For better or worse, the Vietnam War proved itself to be a learning experience for Americans and the U.S. government. In the military, it resulted in what became known as “The Weinberger Doctrine,” which set up a number of demanding conditions for a president to consider before committing significant numbers of troops to foreign wars. For the public, it led to the derisively termed “Vietnam Syndrome,” which combines skepticism toward the nation’s foreign policymakers with weariness about America’s often self-imposed global “policing” role in other countries.

It is unwise to rely on counterfactual history, but after the Vietnam War, it is worth examining the U.S. military’s avoidance of certain unpopular wars.  Consider, for example, the opinion conveyed by the bumper sticker “’El Salvador’ is Spanish for ‘Vietnam.’” These kind of sentiments, coupled with the military’s own desire to avoid wars that lacked strong public support, prevented U.S. proxy wars in Central America, southern Africa, and possibly the Middle East—at least for a little while.

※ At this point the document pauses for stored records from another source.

(** ** Validation failures *)

Lemma register_validate_cases raw :
  (breaks_a_registration_rule raw
   /\ exists err errs,
        schemas.UserRegister.validate raw = Raise (RequestValidationError (err :: errs)))
  \/ (~ breaks_a_registration_rule raw /\ schemas.UserRegister.validate raw = Ok raw).
Proof.
  unfold breaks_a_registration_rule, schemas.UserRegister.validate,
    schemas.UserRegister.validate_username, schemas.UserRegister.validate_password,
    schemas.UserRegister.validate_confirm_password.
  destruct raw as [u p c]; simpl.
  destruct (startswith u "@") eqn:Hs; simpl.
  - destruct (Z.ltb_spec (len u) 3); simpl.
    + left. split; [auto |].
      destruct (Z.ltb_spec (len p) 6); simpl; [do 2 eexists; reflexivity |].
      destruct (String.eqb_spec c p); simpl; do 2 eexists; reflexivity.
    + destruct (Z.ltb_spec (len p) 6); simpl.
      * left. split; [auto |]. do 2 eexists; reflexivity.
      * destruct (String.eqb_spec c p); simpl.
        -- right. subst c. split; [| reflexivity].
           intros [Hd | [Hd | [Hd | Hd]]]; try discriminate; try lia. congruence.
        -- left. split; [auto |]. do 2 eexists; reflexivity.
  - left. split; [auto |].
    destruct (Z.ltb_spec (len p) 6); simpl; [do 2 eexists; reflexivity |].
    destruct (String.eqb_spec c p); simpl; do 2 eexists; reflexivity.
Qed.

(** C9, as the claim states it, fails: a registration whose username lacks
    the sigil is not answered with a success-false body under status 200. *)
Lemma registration_without_sigil_is_not_a_failure_body :
  ~ returned_as_validation_failure
      (main.post_auth_register sample.env sample.bob_without_sigil sample.db).
Proof.
  intros (body & field & code & Hbody & _). simpl in Hbody. discriminate.
Qed.

(** C9, amended. Duplicate usernames and duplicate dates are answered with
    a success-false body carrying a field/code pair, status 200.  A
    registration whose username lacks the sigil or is shorter than 3
    characters, whose password is shorter than 6 characters, or whose
    passwords differ never reaches the handler: the schema validators raise
    a request validation error, nothing is written, the session dependency
    replaces the error by a plain exception, and the answer is a server
    error (status 500), not such a body. *)
Theorem validation_failures_by_kind :
  forall env db,
    (forall raw,
        breaks_a_registration_rule raw ->
        (exists errs,
            schemas.UserRegister.validate raw = Raise (RequestValidationError errs)
            /\ errs <> [])
        /\ (exists msg,
              main.post_auth_register env raw db = (Raise (Exception msg), db))
        /\ main.status_code (fst (main.post_auth_register env raw db)) = 500
        /\ ~ returned_as_validation_failure (main.post_auth_register env raw db))
    /\ (forall raw,
           ~ breaks_a_registration_rule raw ->
           existsb (fun u => String.eqb (User.username u) (schemas.UserRegister.username raw))
             (users db) = true ->
           exists body,
             main.post_auth_register env raw db = (Ok body, db)
             /\ is_validation_failure "username" "DUPLICATE_USERNAME" body
             /\ returned_as_validation_failure (main.post_auth_register env raw db))
    /\ (forall credentials raw rq u,
           auth.get_current_user env credentials db = (Ok u, db) ->
           valid_create raw ->
           has_date (schemas.EcoRecordCreate.date raw) (eco_records db) = true ->
           exists body,
             main.post_data env credentials raw rq db = (Ok body, db)
             /\ is_validation_failure "date" "DUPLICATE_DATE" body
             /\ returned_as_validation_failure (main.post_data env credentials raw rq db)).
Proof.
  intros env db. repeat apply conj.
  - intros raw Hbreak.
    destruct (register_validate_cases raw) as [[_ (err & errs & Hraise)] | [Hok _]];
      [| contradiction].
    split; [exists (err :: errs); split; [exact Hraise | discriminate] |].
    unfold main.post_auth_register.
    inside_get_db ltac:(fun request db =>
      assert (Hinner : request db = (Raise (RequestValidationError (err :: errs)), db))).
    { unfold_monad. rewrite Hraise. reflexivity. }
    destruct (get_db_raises _ _ _ _ Hinner) as (msg & Hrun & Hstatus).
    split; [exists msg; exact Hrun |]. split; [exact Hstatus |].
    intros (body & field & code & Hbody & _). rewrite Hrun in Hbody. discriminate.
  - intros raw Hok Hexists. unfold main.post_auth_register, main.get_db. unfold_monad.
    destruct (register_validate_cases raw) as [[Hbreak _] | [_ ->]]; [contradiction |].
    cbv beta iota. unfold routers_auth.register. unfold_monad.
    destruct (find_existsb _ _ Hexists) as (u & -> & _). cbv beta iota.
    assert (Hf : is_validation_failure "username" "DUPLICATE_USERNAME"
                   (JDict [ ("success", JBool false);
                            ("error", JStr "Validation failed");
                            ("message", JStr "Username already exists");
                            ("details", JDict [ ("field", JStr "username");
                                                ("code", JStr "DUPLICATE_USERNAME") ]) ]))
      by (repeat split; eexists; repeat split).
    eexists. split; [reflexivity |]. split; [exact Hf |].
    do 3 eexists. split; [reflexivity |]. split; [exact Hf | reflexivity].
  - intros credentials raw rq u Hu Hvalid Hdate. unfold main.post_data, main.get_db. unfold_monad.
    rewrite Hu. cbv beta iota.
    destruct (create_validate_cases raw) as [[_ ->] | [Hbad _]]; [| contradiction].
    cbv beta iota. unfold routers_data.create_data. unfold_monad.
    destruct (find_existsb _ _ Hdate) as (r & -> & _). cbv beta iota.
    assert (Hf : is_validation_failure "date" "DUPLICATE_DATE"
                   (JDict [ ("success", JBool false);
                            ("error", JStr "Validation failed");
                            ("message", JStr "Date already exists");
                            ("details", JDict [ ("field", JStr "date");
                                                ("code", JStr "DUPLICATE_DATE") ]) ]))
      by (repeat split; eexists; repeat split).
    eexists. split; [reflexivity |]. split; [exact Hf |].
    do 3 eexists. split; [reflexivity |]. split; [exact Hf | reflexivity].
Qed.
Lemma sliceFrom_skipn (b : bytes) (i : nat) :
  Buf.sliceFrom b (Z.of_nat i) = skipn i b.
Proof.
  unfold Buf.sliceFrom, Buf.slice, Buf.clampIndex, Buf.len.
  destruct (Z.ltb_spec (Z.of_nat i) 0); [lia |].
  destruct (Z.ltb_spec (Z.of_nat (List.length b)) 0); [lia |].
  rewrite (Z.min_id).
  destruct (Nat.le_gt_cases (List.length b) i) as [Hi | Hi].
  - rewrite (skipn_all2 b) by (rewrite Z.min_r by lia; lia).
    rewrite (skipn_all2 b) by lia. now rewrite firstn_nil.
  - rewrite Z.min_l by lia. rewrite Nat2Z.id.
    apply firstn_all2. rewrite length_skipn. lia.
Qed.

Lemma range_app_l (a b : bytes) (j : nat) :
  j = List.length a -> range (a ++ b) 0 j = a.
Proof.
  intros ->. unfold range. cbn [skipn]. rewrite Nat.sub_0_r.
  rewrite firstn_app, Nat.sub_diag, firstn_all. cbn. apply app_nil_r.
Qed.

Lemma range_app_mid (a b c : bytes) (i j : nat) :
  i = List.length a -> j = (List.length a + List.length b)%nat ->
  range (a ++ b ++ c) i j = b.
Proof.
  intros -> ->. unfold range.
  rewrite skipn_app, skipn_all, Nat.sub_diag. cbn [skipn app].
  replace (List.length a + List.length b - List.length a)%nat
    with (List.length b) by lia.
  rewrite firstn_app, Nat.sub_diag, firstn_all. cbn. apply app_nil_r.
Qed.

Lemma skipn_app_exact (a b : bytes) (n : nat) :
  n = List.length a -> skipn n (a ++ b) = b.
Proof.
  intros ->. rewrite skipn_app, skipn_all, Nat.sub_diag. reflexivity.
Qed.

Lemma length_range (b : bytes) (i j : nat) :
  (j <= List.length b)%nat -> List.length (range b i j) = (j - i)%nat.
Proof.
  intro Hj. unfold range. rewrite length_firstn, length_skipn. lia.
Qed.

(** ** Sequence generator *)

Lemma getSeqNo_content (s : MTProtoState) :
  _getSeqNo s true = (_sequence s * 2 + 1, set_sequence s (_sequence s + 1)).
Proof. reflexivity. Qed.

Lemma getSeqNo_non_content (s : MTProtoState) :
  _getSeqNo s false = (_sequence s * 2, s).
Proof. reflexivity. Qed.

(** C1 (as stated): from a fresh state the four calls with flags
    [true, true, false, true] do not return [1, 3, 4, 7]. *)
Lemma seqNo_alternation_not_7 :
  fst (runSeqNo (constructor None true 0) [true; true; false; true])
  <> [1; 3; 4; 7].
Proof. vm_compute. discriminate. Qed.

(** C1 (amended): from any state whose counter is 0 the four calls with
    flags [true, true, false, true] return [1, 3, 4, 5]; a content-related
    call returns [sequence*2+1] and increments the counter, a non-content
    call returns [sequence*2] and leaves the state as it is. *)
Theorem seqNo_alternation (s : MTProtoState) (H0 : _sequence s = 0) :
  fst (runSeqNo s [true; true; false; true]) = [1; 3; 4; 5]
  /\ (forall t, fst (_getSeqNo t true) = _sequence t * 2 + 1
                /\ _sequence (snd (_getSeqNo t true)) = _sequence t + 1)
  /\ (forall t, _getSeqNo t false = (_sequence t * 2, t)).
Proof.
  split; [| split].
  - cbn. rewrite H0. reflexivity.
  - intro t. split; reflexivity.
  - intro t. reflexivity.
Qed.

Lemma seqNo_alternation_witness :
  _sequence (constructor None true 7) = 0
  /\ fst (runSeqNo (constructor None true 7) [true; true; false; true])
     = [1; 3; 4; 5].
Proof.
  split; [reflexivity |].
  exact (proj1 (seqNo_alternation (constructor None true 7) eq_refl)).
Defined.

(** ** Message-ID generator *)

Lemma candidateMsgId_aligned (s : MTProtoState) (c : Clock) :
  candidateMsgId s c mod 4 = 0.
Proof.
  unfold candidateMsgId.
  replace 32 with (30 + 2) by reflexivity.
  rewrite <- Z.shiftl_shiftl by lia.
  rewrite <- Z.shiftl_lor.
  rewrite Z.shiftl_mul_pow2 by lia.
  change (2 ^ 2) with 4.
  apply Z.mod_mul. lia.
Qed.

Lemma getNewMsgId_result (s : MTProtoState) (c : Clock) :
  fst (_getNewMsgId s c)
  = if candidateMsgId s c <=? _lastMsgId s
    then _lastMsgId s + 4 else candidateMsgId s c.
Proof.
  unfold _getNewMsgId. cbn.
  destruct (Z.geb_spec (_lastMsgId s) (candidateMsgId s c));
    destruct (Z.leb_spec (candidateMsgId s c) (_lastMsgId s)); lia.
Qed.

Lemma getNewMsgId_stored (s : MTProtoState) (c : Clock) :
  _lastMsgId (snd (_getNewMsgId s c)) = fst (_getNewMsgId s c).
Proof. reflexivity. Qed.

Lemma getNewMsgId_gt (s : MTProtoState) (c : Clock) :
  _lastMsgId s < fst (_getNewMsgId s c).
Proof.
  rewrite getNewMsgId_result.
  destruct (Z.leb_spec (candidateMsgId s c) (_lastMsgId s)); lia.
Qed.

Lemma getNewMsgId_step4 (s : MTProtoState) (c : Clock) :
  _lastMsgId s mod 4 = 0 ->
  _lastMsgId s + 4 <= fst (_getNewMsgId s c)
  /\ fst (_getNewMsgId s c) mod 4 = 0.
Proof.
  intro Hs. rewrite getNewMsgId_result.
  pose proof (candidateMsgId_aligned s c) as Hc.
  destruct (Z.leb_spec (candidateMsgId s c) (_lastMsgId s)).
  - split; [lia |].
    rewrite Z.add_mod, Hs by lia. reflexivity.
  - split; [| exact Hc].
    apply Z.mod_divide in Hs; [| lia].
    apply Z.mod_divide in Hc; [| lia].
    destruct Hs as [a Ha], Hc as [b Hb]. lia.
Qed.

Lemma runNewMsgId_all_gt (cs : list Clock) :
  forall s, Forall (fun r => _lastMsgId s < r) (fst (runNewMsgId s cs)).
Proof.
  induction cs as [| c cs IH]; intro s; cbn.
  - constructor.
  - destruct (runNewMsgId (set_lastMsgId s _) cs) as [rs s2] eqn:E.
    cbn. constructor.
    + apply (getNewMsgId_gt s c).
    + specialize (IH (snd (_getNewMsgId s c))).
      cbn in IH. rewrite E in IH. cbn in IH.
      eapply Forall_impl; [| exact IH].
      cbn. intros a Ha. pose proof (getNewMsgId_gt s c) as G. cbn in G. lia.
Qed.

(** C3: successive message IDs are strictly increasing whatever the clock
    shows; a candidate not above [lastMessageId] is replaced by
    [lastMessageId + 4]; the returned value is stored. *)
Theorem getNewMsgId_strictly_increasing (s : MTProtoState) (cs : list Clock) :
  StronglySorted Z.lt (fst (runNewMsgId s cs))
  /\ Forall (fun r => _lastMsgId s < r) (fst (runNewMsgId s cs))
  /\ (forall t c,
        fst (_getNewMsgId t c)
        = (if candidateMsgId t c <=? _lastMsgId t
           then _lastMsgId t + 4 else candidateMsgId t c)
        /\ _lastMsgId (snd (_getNewMsgId t c)) = fst (_getNewMsgId t c)).
Proof.
  split; [| split].
  - revert s. induction cs as [| c cs IH]; intro s; cbn.
    + constructor.
    + destruct (runNewMsgId (set_lastMsgId s _) cs) as [rs s2] eqn:E.
      cbn. constructor.
      * specialize (IH (snd (_getNewMsgId s c))).
        cbn in IH. rewrite E in IH. exact IH.
      * pose proof (runNewMsgId_all_gt cs (snd (_getNewMsgId s c))) as G.
        cbn in G. rewrite E in G. exact G.
  - apply runNewMsgId_all_gt.
  - intros t c. split.
    + apply getNewMsgId_result.
    + apply getNewMsgId_stored.
Qed.
(** ** The sample container *)

(** C1.  The nested-list builder takes the order value of an item before it
    builds the nested list and increments the counter after: on a navigation
    list of one entry with one nested entry, both get the order value 1, so
    the order values in document order are not strictly increasing. *)
Theorem nested_list_order_repeats :
  exists toc,
    _genStructureForHTML parseLink_spec (Sample.parsed Sample.book) Sample.nav
    = Ok toc
    /\ map playOrder (preorder_all toc) = [PlayNum 1; PlayNum 1].
Proof.
  eexists. split; [vm_compute; reflexivity|]. reflexivity.
Qed.

Lemma resolve_contract_witness :
  _root (Sample.parsed Sample.book) = Some "OEBPS/"
  /\ resolve Sample.decodeURI (Sample.parsed Sample.book) (JStr "Text/chap1.xhtml")
     = Ok "chapter one"
  /\ resolve Sample.decodeURI (Sample.parsed Sample.book)
             (JStr "/META-INF/container.xml")
     = Ok "container.xml"
  /\ resolve Sample.decodeURI (Sample.parsed Sample.book) (JStr "Text/chap3.xhtml")
     = Err (Error "OEBPS/Text/chap3.xhtml not found!").
Proof.
  split; [reflexivity|]. split; [|split].
  - exact (eq_trans (@resolve_contract _ _ Sample.decodeURI
                       (Sample.parsed Sample.book) "OEBPS/" "Text/chap1.xhtml"
                       eq_refl) eq_refl).
  - exact (eq_trans (@resolve_contract _ _ Sample.decodeURI
                       (Sample.parsed Sample.book) "OEBPS/" "/META-INF/container.xml"
                       eq_refl) eq_refl).
  - exact (eq_trans (@resolve_contract _ _ Sample.decodeURI
                       (Sample.parsed Sample.book) "OEBPS/" "Text/chap3.xhtml"
                       eq_refl) eq_refl).
Defined.

Lemma resolveId_miss_witness :
  parseLink_spec (JStr "Text/missing.xhtml#top")
  = Ok {| name := "missing.xhtml"; hash := "top" |}
  /\ _resolveIdFromLink parseLink_spec (Sample.parsed Sample.book)
                        (JStr "Text/missing.xhtml#top")
     = Ok (JStr "").
Proof.
  split; [reflexivity|].
  apply (@resolveId_miss _ _ parseLink_spec (Sample.parsed Sample.book)
           (JStr "Text/missing.xhtml#top")
           {| name := "missing.xhtml"; hash := "top" |}).
  - reflexivity.
  - intros m Hm. vm_compute in Hm. injection Hm as <-.
    repeat constructor; eexists; (split; [reflexivity | discriminate]).
Defined.

Lemma resolveId_invariant_witness :
  has_char "#" "/OEBPS/Text" = false
  /\ _resolveIdFromLink parseLink_spec (Sample.parsed Sample.book)
                        (JStr ("chap1.xhtml" ++ "#" ++ "sec2"))
     = _resolveIdFromLink parseLink_spec (Sample.parsed Sample.book)
                          (JStr "chap1.xhtml")
  /\ _resolveIdFromLink parseLink_spec (Sample.parsed Sample.book)
                        (JStr ("/OEBPS/Text" ++ "/" ++ "chap1.xhtml"))
     = _resolveIdFromLink parseLink_spec (Sample.parsed Sample.book)
                          (JStr "chap1.xhtml")
  /\ _resolveIdFromLink parseLink_spec (Sample.parsed Sample.book)
                        (JStr "chap1.xhtml")
     = Ok (JStr "chap1").
Proof.
  split; [reflexivity|].
  destruct (@resolveId_invariant _ _ (Sample.parsed Sample.book)
              "chap1.xhtml" "/OEBPS/Text" "sec2" eq_refl)
    as (Hf & Hd & _ & _ & Hid).
  split; [exact Hf|]. split; [exact Hd|].
  apply (Hid [{| href := JStr "Text/chap1.xhtml"; id := JStr "chap1" |};
              {| href := JStr "Text/chap2.xhtml"; id := JStr "chap2" |}]
             {| href := JStr "Text/chap1.xhtml"; id := JStr "chap1" |} "chap1").
  - reflexivity.
  - repeat constructor; eexists; reflexivity.
  - reflexivity.
  - reflexivity.
Defined.

Lemma sample_book_parsed :
  parse Sample.decodeURI (Sample.xmlToJson Sample.book) determineRoot_spec
        parseLink_spec Sample.parseSection Sample.register
        (newEpub Sample.zip (Some (defaultOptions unit)))
  = Ok (Sample.parsed Sample.book).
Proof. vm_compute. reflexivity. Defined.

Lemma spine_indexes_sections_distinct_witness :
  parse Sample.decodeURI (Sample.xmlToJson Sample.book) determineRoot_spec
        parseLink_spec Sample.parseSection Sample.register
        (newEpub Sample.zip (Some (defaultOptions unit)))
  = Ok (Sample.parsed Sample.book)
  /\ NoDup (idrefs (_content (Sample.parsed Sample.book)))
  /\ forallb ordinary_key (idrefs (_content (Sample.parsed Sample.book))) = true
  /\ spine_indexes_sections Sample.decodeURI parseLink_spec Sample.parseSection
       Sample.register (Sample.parsed Sample.book).
Proof.
  assert (Hnd : NoDup (idrefs (_content (Sample.parsed Sample.book)))).
  { vm_compute. repeat constructor; simpl; intuition discriminate. }
  assert (Hord : forallb ordinary_key (idrefs (_content (Sample.parsed Sample.book)))
                 = true) by (vm_compute; reflexivity).
  split; [exact sample_book_parsed|]. split; [exact Hnd|]. split; [exact Hord|].
  exact (@spine_indexes_sections_distinct _ _ Sample.decodeURI
           (Sample.xmlToJson Sample.book) determineRoot_spec parseLink_spec
           Sample.parseSection Sample.register _ _ sample_book_parsed Hnd Hord).
Defined.

(** C4.  An id referenced twice: the spine numbers the references and keeps
    one key for the id, with the index of its last reference, while one
    section is built for every distinct key.  With the references
    [chap1, chap1, chap2] the spine is [{chap1: 1, chap2: 2}] and the
    sections are those of [chap1] and [chap2]: the spine values are not
    [0, 1], [sections[spine[chap1]]] is the section of [chap2] and
    [sections[spine[chap2]]] is not there, which is what [getSection]
    returns for the two ids. *)
Theorem repeated_reference_misindexes :
  Sample.run More.repeated = Ok (Sample.parsed More.repeated)
  /\ idrefs (_content (Sample.parsed More.repeated)) = ["chap1"; "chap1"; "chap2"]
  /\ _spine (Sample.parsed More.repeated) = Some [("chap1", 1%Z); ("chap2", 2%Z)]
  /\ sections (Sample.parsed More.repeated)
     = Some [("chap1", "chapter one"); ("chap2", "chapter two")]
  /\ getSection Sample.decodeURI parseLink_spec Sample.parseSection Sample.register
                (Sample.parsed More.repeated) "chap1"
     = Ok (Val ("chap2", "chapter two"))
  /\ getSection Sample.decodeURI parseLink_spec Sample.parseSection Sample.register
                (Sample.parsed More.repeated) "chap2"
     = Ok Undefined
  /\ ~ spine_indexes_sections Sample.decodeURI parseLink_spec Sample.parseSection
         Sample.register (Sample.parsed More.repeated).
Proof.
  split; [vm_compute; reflexivity|]. split; [vm_compute; reflexivity|].
  split; [vm_compute; reflexivity|]. split; [vm_compute; reflexivity|].
  split; [vm_compute; reflexivity|]. split; [vm_compute; reflexivity|].
  intros (m & sp & ss & _ & Hsp & _ & Hbij & _).
  vm_compute in Hsp. injection Hsp as <-.
  assert (H : assoc "chap1" [("chap1", 1%Z); ("chap2", 2%Z)] = Some 0%Z).
  { apply Hbij. split; [lia | reflexivity]. }
  discriminate H.
Qed.

Lemma sample_short_parsed :
  parse Sample.decodeURI (Sample.xmlToJson More.short) determineRoot_spec
        parseLink_spec Sample.parseSection Sample.register
        (newEpub Sample.zip (Some (defaultOptions unit)))
  = Ok (Sample.parsed More.short).
Proof. vm_compute. reflexivity. Defined.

In many respects, former President George W. Bush’s invasion of Iraq was an even greater catastrophe than Vietnam—one that is even less morally and intellectually defensible. And yet, as a nation, we appear to have learned virtually nothing this time around. As Peter Baker noted in The New York Times, “a conspiracy of silence” surrounded the recently observed 10th anniversary of the invasion. “Republicans and Democrats agreed that they did not really want to talk about the Iraq war,” wrote Baker.

This past month, the media has sought out some of the war’s most vocal supporters to reflect on lessons learned, if any, from their errors 10 years ago. A small percentage of the war hawks who originally supported the invasion sought to defend their initial views. An even smaller group apologized for their errors. But the overwhelming tendency among these formerly loquacious pundits and ex-officials was to change the subject away from the war itself. Read, for instance, George Packer’s 10th-anniversary essay in The New Yorker or Paul Berman’s in The New Republic or Kenneth Pollack’s interview featured in Ezra Klein’s column on Bloomberg.com to see if you can determine whether these one-time armchair warriors were expressing regret, or attempting to excuse their own lack of judgment. I sure couldn’t.

Then again, why should they reconsider? It’s not as if anyone—with the possible exception of former Secretary of State Hillary Clinton and President Bush—paid any kind of professional price for their colossal errors regarding Iraq. Certainly nobody’s career was hurt by the inaccuracy of rosy predictions about the war. Indeed, the opposite proved true: The Weekly Standard’s William Kristol perhaps predicted the outcome of the war most inaccurately, and yet he ended up with opinion columns in Time magazine and on the op-ed page of The New York Times. Once the war’s failure became clear, it’s as if the entire mainstream media decided to adopt the sentiments expressed by the liberal Washington Post pundit Richard Cohen, borrowed from the French ex-Stalinist Pierre Courtade: “You and your kind were wrong to be right; we were right to be wrong.”

Upon rereading their prewar arguments, one can understand the liberal pundits’ desire to change the subject 10 years later rather than revisit their fallacious arguments, or try to draw larger lessons from their mistakes. The liberal hawks—almost exclusively men—became men of ideas wanting to be men of action. They embraced what the historian Christopher Lasch called “the anti-intellectualism of the intellectuals”—to be bold, to reject doubt, and to fight with ideas rather than guns.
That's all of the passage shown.